What banks actually do
Banks originate credit — they monetize a borrower’s promise to repay into spendable money, creating both the asset and the liability simultaneously. Banks originate credit risk at the point of lending but may subsequently distribute or transform it through securitization, loan sales, and credit derivatives. There is no reserve requirement in the US domestic system, but this does not mean domestic banks hold no reserves — they currently hold roughly $3 trillion voluntarily. Reserves are held for clearing, liquidity regulation under Basel III, and yield — not to fund loans. Banks are better understood as state-licensed credit creators operating within capital and liquidity constraints than as financial intermediaries recycling existing savings.

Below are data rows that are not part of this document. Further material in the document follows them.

(** *** Failed calls *)

(** [create_listing] writes the seller before it reads its second
    argument: a call without that argument stops on the missing argument
    with the seller already written in the working store. *)
Lemma create_listing_fails_after_write :
  exists g',
    run RealEstateEscrow.getEscrowApprovalProgram
      (listing_call stranger [] 300) offered = Reject BadIndex g' /\
    g' !! "seller" = Some (Bytes stranger) /\
    offered !! "seller" = Some (Bytes seller) /\
    g' <> offered.
Proof.
  eexists. split; [vm_compute; reflexivity |].
  split; [vm_compute; reflexivity |].
  split; [vm_compute; reflexivity |].
  intros H. apply (f_equal (fun m => m !! "seller")) in H.
  vm_compute in H. discriminate H.
Qed.



(** The buyer key, once written, is never removed: a state without it has
    never had a buyer. *)
Lemma escrow_buyer_kept (e : Env) (g g' : gmap string Value) :
  run RealEstateEscrow.getEscrowApprovalProgram e g = Approve g' ->
  is_Some (g !! "buyer") -> is_Some (g' !! "buyer").
Proof.
  unfold RealEstateEscrow.getEscrowApprovalProgram,
    RealEstateEscrow.create_app, RealEstateEscrow.handle_noop,
    RealEstateEscrow.handle_delete, RealEstateEscrow.create_listing,
    RealEstateEscrow.make_offer, RealEstateEscrow.confirm_transfer,
    RealEstateEscrow.cancel_deal.
  teal_run; intros [= <-] Hb;
    rewrite ?lookup_insert_ne by discriminate;
    try rewrite lookup_insert_eq; eauto.
Qed.

End Claims.

(** ** Lookups in written stores *)

Ltac map_keys :=
  repeat first
    [ rewrite lookup_insert_eq
    | rewrite lookup_insert_ne by discriminate ].
Lemma scan_ends (data : option ByteVector) (file : File.t) (mv : Z) (unsync : bool)
    (stop : Z) :
  forall (fuel : nat) (st : ScanState),
    advances FrameFactory_createFrame data file mv unsync (frameDataPosition st) stop ->
    (Z.to_nat (stop - frameDataPosition st) <= fuel)%nat ->
    exists st', scan' fuel data file mv unsync stop st = Some (Ok tt, st').
Proof.
  induction fuel as [|fuel IH]; intros st Hadv Hfuel; cbn [scan].
  - replace (frameDataPosition st <? stop) with false by (symmetry; apply Z.ltb_ge; lia).
    eexists; reflexivity.
  - destruct (frameDataPosition st <? stop) eqn:Hin; cbn [negb]; [|eexists; reflexivity].
    apply Z.ltb_lt in Hin.
    destruct (Hadv (frameDataPosition st)) as (frame & p' & -> & Hnext); [lia|].
    destruct frame as [frame|]; [|eexists; reflexivity].
    destruct Hnext as [Hnone | Hlater]; [discriminate Hnone|].
    assert (Hrest : forall st1, frameDataPosition st1 = p' ->
              exists st', scan' fuel data file mv unsync stop st1 = Some (Ok tt, st')).
    { intros st1 Hpos. apply IH; rewrite Hpos; [|lia].
      intros p Hp. apply Hadv. lia. }
    destruct (Frame.size frame =? 0); [apply Hrest; reflexivity|].
    destruct (mv =? 4); [apply Hrest; reflexivity|].
    apply Hrest. rewrite (proj2 (remember_keeps _ _ _)). reflexivity.
Qed.

(** X11.  When the frame factory makes progress on the frame region, [parse]
    reading lazily from the file returns normally, within as many rounds as
    the region has bytes. *)
Theorem parse_ends_when_factory_advances (fuel : nat) (file : File.t)
    (position style : Z) (tag : Id3v2Tag) :
  fullTagUnsync (_header tag) = false ->
  (0 <? Z.land (h_flags (_header tag)) HeaderFlags.ExtendedHeader) = false ->
  advances FrameFactory_createFrame None file (h_majorVersion (_header tag)) false position
    (h_tagSize (_header tag) + position
     - Id3v2FrameHeader_getSize (h_majorVersion (_header tag))) ->
  (Z.to_nat (h_tagSize (_header tag)
             - Id3v2FrameHeader_getSize (h_majorVersion (_header tag))) <= fuel)%nat ->
  exists tag', parse' fuel None file position style tag = Some (Ok tt, tag', file).
Proof.
  intros Hunsync Hext Hadv Hfuel. unfold parse.
  rewrite materialize_undefined, Hunsync, Hext.
  destruct (scan_ends None file (h_majorVersion (_header tag)) false
              (h_tagSize (_header tag) + position
               - Id3v2FrameHeader_getSize (h_majorVersion (_header tag)))
              fuel (mkScan position tag None None None None)) as [st' ->].
  - exact Hadv.
  - cbn [frameDataPosition]. lia.
  - eexists; reflexivity.
Qed.

End ScanProperties.
(* ===== verification/_CoqProject ===== *)
-Q . S2P
Prelude.v
Json.v
Topic.v
Frame.v
WebSocket.v
Props.v
Packets.v
PacketFacts.v
Subscriptions.v
Delivery.v
Storage.v
Offline.v
OfflineFacts.v
Sessions.v
Retain.v
Wills.v
Doubles.v
Breaker.v
Interceptors.v
Broker.v
BrokerFacts.v
Hooks.v
Lifecycle.v
Connections.v
Migration.v
Ring.v
RemoteSubs.v
Takeover.v
Cluster.v
RateLimit.v
Peers.v
Rules.v
Tenants.v
Access.v
Secured.v
Isolation.v
Nodes.v
Settings.v
AuditLog.v
HttpApi.v
Routes.v
AdminLocales.v
AdminApi.v
AdminViews.v
AdminPages.v
AdminTemplates.v
AdminSite.v
Lemma Uint32_slice_safe d lo : 0 ≤ lo → lo + 4 ≤ len d →
  ∃ v, (slice d lo (lo + 4) ≫= Uint32) = Ok v ∧ (Forall byte_ok d → u32_ok v).
Proof.
  intros H1 H2. destruct (slice_ok d lo (lo + 4)) as (x & -> & Hx & Hd); [lia..|].
  destruct x as [|a [|b [|c [|e [|f x]]]]]; unfold len in Hx; simpl in Hx; try lia.
  simpl. eexists; split; [done|]. intros Hall. rewrite Hd in Hall.
  apply Forall_app in Hall as [_ Hall]. apply Forall_app in Hall as [Hall _].
  decompose_Forall_hyps. by apply be32_ok.
Qed.

(** ** Package [strings] *)

(** [strings.Split(s, sep)] for a one-byte separator: always at least one part. *)
Fixpoint Split (c : Ascii.ascii) (s : string) : list string :=
  match s with
  | EmptyString => [EmptyString]
  | String a s' =>
      if Ascii.eqb a c then EmptyString :: Split c s'
      else match Split c s' with
           | h :: t => String a h :: t
           | [] => [String a EmptyString]
           end
  end.

(** [strings.Join]-style inverse of [Split]. *)
Fixpoint Join (c : Ascii.ascii) (l : list string) : string :=
  match l with
  | [] => EmptyString
  | [h] => h
  | h :: t => (h +:+ String c (Join c t))
  end.

(** [strings.Contains(s, c)] for a one-byte needle. *)
Fixpoint Contains (s : string) (c : Ascii.ascii) : bool :=
  match s with
  | EmptyString => false
  | String a s' => Ascii.eqb a c || Contains s' c
  end.

(** [strings.HasPrefix] and [strings.TrimPrefix]. *)
Fixpoint HasPrefix (s p : string) : bool :=
  match p, s with
  | EmptyString, _ => true
  | String b p', String a s' => Ascii.eqb a b && HasPrefix s' p'
  | String _ _, EmptyString => false
  end.

Fixpoint sdrop (n : nat) (s : string) : string :=
  match n, s with
  | S n, String _ s' => sdrop n s'
  | _, _ => s
  end.

Definition TrimPrefix (s p : string) : string :=
  if HasPrefix s p then sdrop (String.length p) s else s.

(** [strings.SplitN(s, sep, 2)] for a one-byte separator. *)
Fixpoint SplitN2 (c : Ascii.ascii) (s : string) : list string :=
  match s with
  | EmptyString => [EmptyString]
  | String a s' =>
      if Ascii.eqb a c then [EmptyString; s']
      else match SplitN2 c s' with
           | h :: t => String a h :: t
           | [] => [String a EmptyString]
           end
  end.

Where that model breaks down: eurodollars
The franchise framing only holds for domestic commercial banks operating under a central bank’s jurisdiction. Eurodollar banks — foreign institutions creating dollar-denominated liabilities outside the US — may be regulated institutions, but they operate outside the Fed’s direct balance sheet and discount window. They do hold dollar-denominated assets — Treasuries, repo claims, correspondent balances — but those assets are inside the private settlement chain, not outside it. When the private liquidity chain breaks, those assets are not unconditionally settlement-final under stress. The distinction that matters is not regulatory status but balance sheet access: domestic banks have a direct claim on the Fed’s balance sheet; eurodollar banks do not.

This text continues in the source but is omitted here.